Task prompt:
Return the data below exactly, but only from the line containing "sem_set_sem : forall" through the line containing "if negb (retv =? -1) then", with both of those lines included.
___
(* ===== verification/Sema.v ===== *)
(** * Semaphores (src/subprojects/fakeps2sdk/thsemap.c)

    The IOP's semaphores over POSIX ones, in a table of 100 pointers; the branch
    for hosts without named semaphores.  A component that uses them keeps the
    table in its state: the class [HasSema]. *)

From S2P Require Import Prelude IoWorld.

Definition SEMA_COUNT : nat := 100.
Definition SEM_VALUE_MAX : Z := 0x7FFFFFFF.

(** [sem]: [None] is the null pointer, [Some n] a [sem_t] that counts [n]. *)
Abbreviation sem_table := (list (option Z)).

Definition initial_sem : sem_table := replicate SEMA_COUNT None.

Record iop_sema_t := mk_iop_sema {
  sema_attr : Z;
  sema_option : Z;
  sema_initial : Z;
  sema_max : Z
}.

Class HasSema (St : Type) := {
  sem : St -> sem_table;
  set_sem : sem_table -> St -> St;
  sem_set_sem : forall t s, sem (set_sem t s) = t;
  set_sem_sem : forall s, set_sem (sem s) s = s;
  set_sem_twice : forall t t' s, set_sem t (set_sem t' s) = set_sem t s
}.

#[export] Instance sem_table_has_sema : HasSema sem_table.
Proof. by refine {| sem := fun t => t; set_sem := fun t _ => t |}. Defined.

(** [while (i < SEMA_COUNT && sem[i] != NULL) ++i;] *)
Fixpoint first_null (t : sem_table) : nat :=
  match t with
  | None :: _ => O
  | Some _ :: t' => S (first_null t')
  | [] => O
  end.

(** [semid >= 0 && semid < SEMA_COUNT] *)
Definition valid_semid (semid : Z) : bool := (0 <=? semid) && (semid <? Z.of_nat SEMA_COUNT).

Section Sema.
Context {St E : Type} `{HasSema St} `{Handler E}.

Definition set_entry (i : nat) (v : option Z) (s : St) : St := set_sem (<[i := v]> (sem s)) s.

(** The count is 1 whatever [sema] asks for. *)
Definition CreateSema (sema : iop_sema_t) : M St E Z :=
  s ← get;
  let i := first_null (sem s) in
  if (i <? SEMA_COUNT)%nat then
    ok ← call (Host_malloc 32);
    if (ok : bool) then
      retv ← call (Host_sem_init 1);
      if negb (retv =? -1) then
        modify (set_entry i (Some 1));; mret (Z.of_nat i)
      else
        errno ← call Get_errno;
        printf (ln "sem_init failed with %d") [PInt errno];;
        modify (set_entry i None);; mret (-1)
    else
      errno ← call Get_errno;
      printf (ln "sem_open failed with %d") [PInt errno];; mret (-1)
  else
    printf (ln "too many semaphores allocated") [];; mret (-1).

Definition DeleteSema (semid : Z) : M St E Z :=
  if valid_semid semid then
    s ← get;
    p ← deref (sem s !! Z.to_nat semid);
    match p with
    | Some _ =>
        retv ← call Host_sem_destroy;
        if retv =? 0 then modify (set_entry (Z.to_nat semid) None);; mret 0
        else
          errno ← call Get_errno;
          printf (ln "sem_close failed with %d") [PInt errno];; mret (-1)
    | None => printf (ln "DeleteSema: already freed: %d") [PInt semid];; mret (-1)
    end
  else printf (ln "DeleteSema: invalid index: %d") [PInt semid];; mret (-1).

(** [sem_wait] of a semaphore at 0 waits for another thread: [Blocked]. *)
Definition WaitSema (semid : Z) : M St E Z :=
  if valid_semid semid then
    s ← get;
    p ← deref (sem s !! Z.to_nat semid);
    match p with
    | Some n =>
        if 0 <? n then modify (set_entry (Z.to_nat semid) (Some (n - 1)));; mret 0
        else stop Blocked
    | None => printf (ln "WaitSema: already freed: %d") [PInt semid];; mret (-1)
    end
  else printf (ln "WaitSema: invalid index: %d") [PInt semid];; mret (-1).

(** [sem_post] fails at the largest count. *)
Definition SignalSema (semid : Z) : M St E Z :=
  if valid_semid semid then
    s ← get;
    p ← deref (sem s !! Z.to_nat semid);
    match p with
    | Some n =>
        if n <? SEM_VALUE_MAX then modify (set_entry (Z.to_nat semid) (Some (n + 1)));; mret 0
        else mret (-1)
    | None => printf (ln "SignalSema: already freed: %d") [PInt semid];; mret (-1)
    end
  else printf (ln "SignalSema: invalid index: %d") [PInt semid];; mret (-1).
End Sema.

(** ** Lemmas for the clients *)

Section SemaLemmas.
Context {St E : Type} `{HasSema St} `{Handler E}.
Implicit Types (s : St) (e : E) (t : sem_table).

(** [semid] is a semaphore with count [n]. *)
Definition counts (s : St) (semid n : Z) : Prop :=
  valid_semid semid = true /\ sem s !! Z.to_nat semid = Some (Some n).

Lemma sem_set_entry i v s : sem (set_entry i v s) = <[i := v]> (sem s).
Proof. apply sem_set_sem. Qed.

Lemma set_entry_twice i v w s : set_entry i v (set_entry i w s) = set_entry i v s.
Proof.
  unfold set_entry. rewrite sem_set_sem, set_sem_twice. by rewrite list_insert_insert_eq.
Qed.

Lemma set_entry_same i v s : sem s !! i = Some v -> set_entry i v s = s.
Proof. intros Hi. unfold set_entry. by rewrite list_insert_id, set_sem_sem. Qed.

Lemma counts_set semid n m s :
  counts s semid n -> counts (set_entry (Z.to_nat semid) (Some m) s) semid m.
Proof.
  intros [Hv Hl]. split; [done|]. rewrite sem_set_entry.
  apply list_lookup_insert_eq. by eapply lookup_lt_Some.
Qed.

Lemma WaitSema_free semid n s e :
  counts s semid n -> 0 < n ->
  (WaitSema semid : M St E Z) s e =
    Out (Ret 0) (set_entry (Z.to_nat semid) (Some (n - 1)) s) e [].
Proof.
  intros [Hv Hl] Hn. unfold WaitSema. rewrite Hv.
  unfold mbind, M_bind, bind_outcome; simpl. rewrite Hl; simpl.
  destruct (Z.ltb_spec 0 n); [done|lia].
Qed.

Lemma WaitSema_taken semid s e :
  counts s semid 0 -> (WaitSema semid : M St E Z) s e = Out Blocked s e [].
Proof.
  intros [Hv Hl]. unfold WaitSema. rewrite Hv.
  unfold mbind, M_bind, bind_outcome; simpl. by rewrite Hl.
Qed.

Lemma SignalSema_step semid n s e :
  counts s semid n -> n < SEM_VALUE_MAX ->
  (SignalSema semid : M St E Z) s e =
    Out (Ret 0) (set_entry (Z.to_nat semid) (Some (n + 1)) s) e [].
Proof.
  intros [Hv Hl] Hn. unfold SignalSema. rewrite Hv.
  unfold mbind, M_bind, bind_outcome; simpl. rewrite Hl; simpl.
  destruct (Z.ltb_spec n SEM_VALUE_MAX); [done|lia].
Qed.

Lemma wp_wait semid Q s e :
  counts s semid 1 -> Q (Ret 0) (set_entry (Z.to_nat semid) (Some 0) s) e [] ->
  wp (WaitSema semid : M St E Z) Q s e.
Proof. intros Hc HQ. unfold wp. by rewrite (WaitSema_free _ 1) by (done || lia). Qed.

(** Giving back a semaphore taken when it counted 1. *)
Lemma wp_signal semid Q s e :
  counts s semid 0 -> Q (Ret 0) (set_entry (Z.to_nat semid) (Some 1) s) e [] ->
  wp (SignalSema semid : M St E Z) Q s e.
Proof. intros Hc HQ. unfold wp. by rewrite (SignalSema_step _ 0). Qed.

Lemma set_entry_back semid v s :
  counts s semid 1 ->
  set_entry (Z.to_nat semid) (Some 1) (set_entry (Z.to_nat semid) v s) = s.
Proof. intros [_ Hl]. by rewrite set_entry_twice, set_entry_same. Qed.

Lemma first_null_free t :
  (first_null t < length t)%nat -> t !! first_null t = Some None.
Proof. induction t as [|[n|] t IH]; simpl; intros Hlt; [lia | apply IH; lia | done]. Qed.

End SemaLemmas.

(** ** Properties *)

Section SemaProps.
Context {St E : Type} `{HasSema St} `{Handler E}.

Inductive sema_op := Wait | Signal.

Definition run_op (semid : Z) (op : sema_op) : M St E unit :=
  match op with
  | Wait => WaitSema semid;; mret tt
  | Signal => SignalSema semid;; mret tt
  end.

Definition is_wait (op : sema_op) : bool := match op with Wait => true | Signal => false end.
Definition waits (ops : list sema_op) : Z := Z.of_nat (length (List.filter is_wait ops)).
Definition signals (ops : list sema_op) : Z :=
  Z.of_nat (length (List.filter (fun o => negb (is_wait o)) ops)).

Lemma waits_cons o l : waits (o :: l) = (if is_wait o then 1 else 0) + waits l.
Proof. unfold waits. destruct o; cbn [List.filter is_wait length]; lia. Qed.

Lemma signals_cons o l : signals (o :: l) = (if is_wait o then 0 else 1) + signals l.
Proof. unfold signals. destruct o; cbn [List.filter is_wait negb length]; lia. Qed.

Lemma run_ops_count semid ops :
  forall n s e, counts s semid n -> 0 <= n -> n + signals ops <= SEM_VALUE_MAX ->
  wp (for_ ops (run_op semid) : M St E unit)
     (fun r s' _ _ =>
        match r with
        | Ret _ => counts s' semid (n + signals ops - waits ops) /\ 0 <= n + signals ops - waits ops
        | Blocked => exists k, n + signals (take k ops) < waits (take (S k) ops)
        | _ => False
        end) s e.
Proof.
  induction ops as [|[] ops IH]; intros n s e Hc Hn Hmax.
  - apply wp_ret. unfold signals, waits; simpl. by rewrite Z.sub_0_r, Z.add_0_r.
  - cbn [for_ run_op]. apply wp_bind, wp_bind.
    change (signals (Wait :: ops)) with (signals ops) in *.
    pose proof (waits_cons Wait ops : _ = 1 + _) as Hw.
    destruct (Z.eq_dec n 0) as [->|Hpos].
    + unfold wp. rewrite WaitSema_taken by done. exists 0%nat.
      change (signals (take 0 (Wait :: ops))) with 0.
      change (waits (take 1 (Wait :: ops))) with 1. lia.
    + unfold wp at 1. rewrite (WaitSema_free _ n) by (done || lia).
      unfold bind_post; simpl. apply wp_ret; simpl.
      eapply wp_mono; [apply (IH (n - 1)); [by eapply counts_set | lia | lia]|].
      cbv beta. rewrite Hw. intros [] s' e' tr; try done.
      * intros [Hc' Hge]. split; [|lia]. by replace (n + _ - _) with (n - 1 + signals ops - waits ops) by lia.
      * intros [k Hk]. exists (S k).
        rewrite !firstn_cons, waits_cons, signals_cons. simpl is_wait; cbv iota. lia.
  - cbn [for_ run_op]. apply wp_bind, wp_bind.
    change (waits (Signal :: ops)) with (waits ops) in *.
    pose proof (signals_cons Signal ops : _ = 1 + _) as Hw.
    assert (Hsg : 0 <= signals ops) by (unfold signals; lia).
    unfold wp at 1. rewrite (SignalSema_step _ n) by (done || lia).
    unfold bind_post; simpl. apply wp_ret; simpl.
    eapply wp_mono; [apply (IH (n + 1)); [by eapply counts_set | lia | lia]|].
    cbv beta. rewrite Hw. intros [] s' e' tr; try done.
    + intros [Hc' Hge]. split; [|lia]. by replace (n + _ - _) with (n + 1 + signals ops - waits ops) by lia.
    + intros [k Hk]. exists (S k).
      rewrite !firstn_cons, waits_cons, signals_cons. simpl is_wait; cbv iota. lia.
Qed.

(** C36: a semaphore just created, whatever count was asked for, is a mutex: after
    any sequence of waits and signals that returns, its count is one plus the
    signals less the waits, never negative; a sequence that does not return waits
    where the waits so far exceed the signals by two or more. *)
Theorem sema_mutex sema ops :
  signals ops < SEM_VALUE_MAX ->
  forall s e, length (sem s) = SEMA_COUNT ->
  wp (semid ← CreateSema sema; if 0 <=? semid then for_ ops (run_op semid);; mret semid
                               else mret semid : M St E Z)
     (fun r s' _ _ =>
        match r with
        | Ret semid =>
            (0 <= semid /\ sem s !! Z.to_nat semid = Some None /\
             counts s' semid (1 + signals ops - waits ops) /\ 0 <= 1 + signals ops - waits ops) \/
            (semid = -1 /\ sem s' = sem s)
        | Blocked => exists k, 1 + signals (take k ops) < waits (take (S k) ops)
        | _ => False
        end) s e.
Proof.
  intros Hops s e Hlen. unfold CreateSema. apply wp_bind, wp_bind, wp_get. unfold bind_post.
  set (i := first_null (sem s)). apply wp_if; intros Hi.
  2: { wp_go. by right. }
  apply Nat.ltb_lt in Hi. rewrite <- Hlen in Hi.
  pose proof (first_null_free _ Hi) as Hfree. fold i in Hfree.
  apply wp_bind, wp_call; intros ok e1 _. unfold bind_post.
  destruct ok; [|wp_go; by right].
  apply wp_bind, wp_call; intros retv e2 _. unfold bind_post.
  apply wp_if; intros _.
  - apply wp_bind, wp_modify. unfold bind_post. apply wp_ret.
    apply wp_if; intros Hz; [|lia]. apply wp_bind.
    assert (Hc : counts (set_entry i (Some 1) s) (Z.of_nat i) 1).
    { split; [unfold valid_semid; apply andb_true_intro; rewrite Z.leb_le, Z.ltb_lt; lia|].
      rewrite sem_set_entry, Nat2Z.id. by apply list_lookup_insert_eq. }
    eapply wp_mono; [apply (run_ops_count _ ops 1 _ _ Hc); unfold signals in *; lia|].
    intros [] s' e' tr; try done. intros [Hc' Hge]. apply wp_ret. left.
    rewrite Nat2Z.id. split_and!; [lia | done | done | lia].
  - apply wp_bind, wp_call; intros errno e3 _. unfold bind_post.
    apply wp_bind, wp_call; intros ? e4 _. unfold bind_post.
    apply wp_bind, wp_modify. unfold bind_post. apply wp_ret. cbn [Z.leb Z.compare].
    apply wp_ret. right. by rewrite set_entry_same.
Qed.
End SemaProps.

Import Sample.

Lemma sema_mutex_witness :
  wp (semid ← CreateSema (mk_iop_sema 0 0 5 5);
      if 0 <=? semid then for_ [Wait; Signal; Wait] (run_op semid);; mret semid
      else mret semid : M sem_table (list Z) Z)
     (fun r s' _ _ => exists semid, r = Ret semid /\ counts s' semid 0) initial_sem [].
Proof.
  pose proof (sema_mutex (mk_iop_sema 0 0 5 5) [Wait; Signal; Wait]
                ltac:(vm_compute; reflexivity) initial_sem ([] : list Z)
                ltac:(vm_compute; reflexivity)) as Hm.
  unfold wp in *. vm_compute in Hm. vm_compute.
  destruct Hm as [(_ & _ & Hc & _)|[? _]]; [by exists 0 | discriminate].
Defined.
___
Reply:
  sem_set_sem : forall t s, sem (set_sem t s) = t;
  set_sem_sem : forall s, set_sem (sem s) s = s;
  set_sem_twice : forall t t' s, set_sem t (set_sem t' s) = set_sem t s
}.

#[export] Instance sem_table_has_sema : HasSema sem_table.
Proof. by refine {| sem := fun t => t; set_sem := fun t _ => t |}. Defined.

(** [while (i < SEMA_COUNT && sem[i] != NULL) ++i;] *)
Fixpoint first_null (t : sem_table) : nat :=
  match t with
  | None :: _ => O
  | Some _ :: t' => S (first_null t')
  | [] => O
  end.

(** [semid >= 0 && semid < SEMA_COUNT] *)
Definition valid_semid (semid : Z) : bool := (0 <=? semid) && (semid <? Z.of_nat SEMA_COUNT).

Section Sema.
Context {St E : Type} `{HasSema St} `{Handler E}.

Definition set_entry (i : nat) (v : option Z) (s : St) : St := set_sem (<[i := v]> (sem s)) s.

(** The count is 1 whatever [sema] asks for. *)
Definition CreateSema (sema : iop_sema_t) : M St E Z :=
  s ← get;
  let i := first_null (sem s) in
  if (i <? SEMA_COUNT)%nat then
    ok ← call (Host_malloc 32);
    if (ok : bool) then
      retv ← call (Host_sem_init 1);
      if negb (retv =? -1) then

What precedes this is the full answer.